Eighth graders remain a full school year behind pre-pandemic levels in math and reading more than four years after COVID hit, according to new test results reported in The 74.
Data from more than 7.7 million students who took the widely used MAP Growth tests from NWEA indicates students finishing 4th grade when the pandemic hit not only lost at least a year of in-person learning, but also transitioned to middle school during a chaotic period of teacher vacancies and rising absenteeism.
The 2023-24 results reflect the last tests administered before federal COVID relief funds run out. Districts must allocate any remaining funds by the end of September — a cutoff expected to cause further disruption as districts eliminate staff and programs aimed at learning recovery.
Older students don’t make up ground as quickly as younger kids and will have to work harder, researchers said. The effects of the pandemic “continue to reverberate” for children in the early elementary grades, many of whom missed out on preschool because of COVID. On average, students need at least four extra months of schooling to catch up.
Thus far, only two states, California and Colorado, have asked officials for extra time to spend the diminishing relief funds that remain, according to the U.S. Department of Education. The question for most leaders is how to keep paying for extra tutoring and staffing levels for students still learning below grade level — especially those belonging to groups that weren’t meeting expectations before the pandemic.
The NWEA results show achievement gaps continuing to widen. Asian students are showing some growth but made fewer gains in math last year than during the pre-COVID years. White, Black and Hispanic students continue to lose ground. In both elementary and middle school, Hispanic students need the most additional instruction to reach pre-COVID levels, the data shows.
In reading, the gap between pre-pandemic growth and current trends widened by an average of 36%, compared with 18% in math. It is possible districts focused extra recovery efforts on math because initial data on learning loss showed those declines to be the most severe.

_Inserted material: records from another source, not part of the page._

(* ===== verification/Heartbeat.v ===== *)
(** * Heartbeat: keeping an idle connection alive

    Models [rmqamqp::HeartbeatManagerImpl] (rmqamqp_heartbeatmanagerimpl.cpp,
    rmqamqp_heartbeatmanagerimpl.h). The manager counts ticks of a one-second timer; its
    owner supplies the two callbacks and is told of the traffic.

    The callbacks run inside [processTick] and may call back into the manager
    ([killConnection] stops it), so the operations work on the state of the owner: the
    class [HeartbeatHost] says where the manager is kept and how the tick timer is called,
    the class [HeartbeatCallbacks] what the callbacks do. [Connection] is the owner in the program; [LogHost] is one that only records the calls.

    [d_tickTimer] is modelled by whether it is set. [stop] destroys the timer, whose
    handler then finds its [weak_ptr] expired, so a tick of a stopped manager has no
    effect. *)

From Stdlib Require Import ZArith Lia.
From stdpp Require Import base tactics list sets.
From S2P Require Import Prelude.

#[local] Open Scope Z_scope.

(** Number of seconds per tick *)
Definition TICK_TIME : Z := 1.

Record HeartbeatManager := mkHeartbeatManager {
  d_timeoutSeconds : Z;
  d_tickTimer : bool;
  d_active : bool;
  d_ticksUntilDisconnect : Z;
  d_ticksUntilHeartBeat : Z;
  d_totalTicksUntilDisconnect : Z;
  d_totalTicksUntilHeartBeat : Z;
}.

(** The constructor. *)
Definition HeartbeatManager_make : HeartbeatManager := mkHeartbeatManager 0 false false 0 0 0 0.

(** [Timer::InterruptReason] *)
Inductive InterruptReason := EXPIRE | CANCEL.

(** Calls on the tick timer. *)
Inductive TickTimerCall := TickTimerReset | TickTimerCancel.

(** The owner of a manager. *)
Class HeartbeatHost (St : Type) := {
  hb : St → HeartbeatManager;
  set_hb : HeartbeatManager → St → St;
  tick_timer : TickTimerCall → St → St;
}.

Class HeartbeatCallbacks (St : Type) := {
  d_sendHeartbeat : St → St;
  d_killConnection : St → St;
}.

Definition set_ticksUntilHeartBeat (n : Z) (h : HeartbeatManager) : HeartbeatManager :=
  mkHeartbeatManager (d_timeoutSeconds h) (d_tickTimer h) (d_active h) (d_ticksUntilDisconnect h)
    n (d_totalTicksUntilDisconnect h) (d_totalTicksUntilHeartBeat h).

Definition set_ticksUntilDisconnect (n : Z) (h : HeartbeatManager) : HeartbeatManager :=
  mkHeartbeatManager (d_timeoutSeconds h) (d_tickTimer h) (d_active h) n
    (d_ticksUntilHeartBeat h) (d_totalTicksUntilDisconnect h) (d_totalTicksUntilHeartBeat h).

(** *** The notifications, on the manager itself *)

Definition HeartbeatManager_notifyMessageSent (h : HeartbeatManager) : HeartbeatManager :=
  set_ticksUntilHeartBeat (d_totalTicksUntilHeartBeat h) h.

Definition HeartbeatManager_notifyMessageReceived (h : HeartbeatManager) : HeartbeatManager :=
  set_ticksUntilDisconnect (d_totalTicksUntilDisconnect h) h.

Definition HeartbeatManager_notifyHeartbeatReceived (h : HeartbeatManager) : HeartbeatManager :=
  let total := uwrap 32 (d_timeoutSeconds h / TICK_TIME + 1) in
  mkHeartbeatManager (d_timeoutSeconds h) (d_tickTimer h) (d_active h) total
    (d_ticksUntilHeartBeat h) total (d_totalTicksUntilHeartBeat h).

Section Host.
Context {St : Type} {HH : HeartbeatHost St}.

Definition hb_modify (f : HeartbeatManager → HeartbeatManager) (s : St) : St :=
  set_hb (f (hb s)) s.

Definition HeartbeatManager_startTickTimer (s : St) : St := tick_timer TickTimerReset s.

Several states last year noted at least partial recovery, and a few showed students had even reached or were exceeding 2019 scores. State tests measure the blunt designation between proficient or not, while MAP tests capture the full spectrum of student achievement levels during the school year.
As more time passes since the pandemic, school leaders might be tempted to stop comparing their students’ performance to pre-COVID levels, when states were making progress in closing achievement gaps.
“What keeps me up at night is this idea that these persistent achievement gaps are inevitable, that this is just how it’s going to be,” says one expert. “I don’t think that’s the case, but I do think it takes innovation and creative thinking … to get us out of this mess.”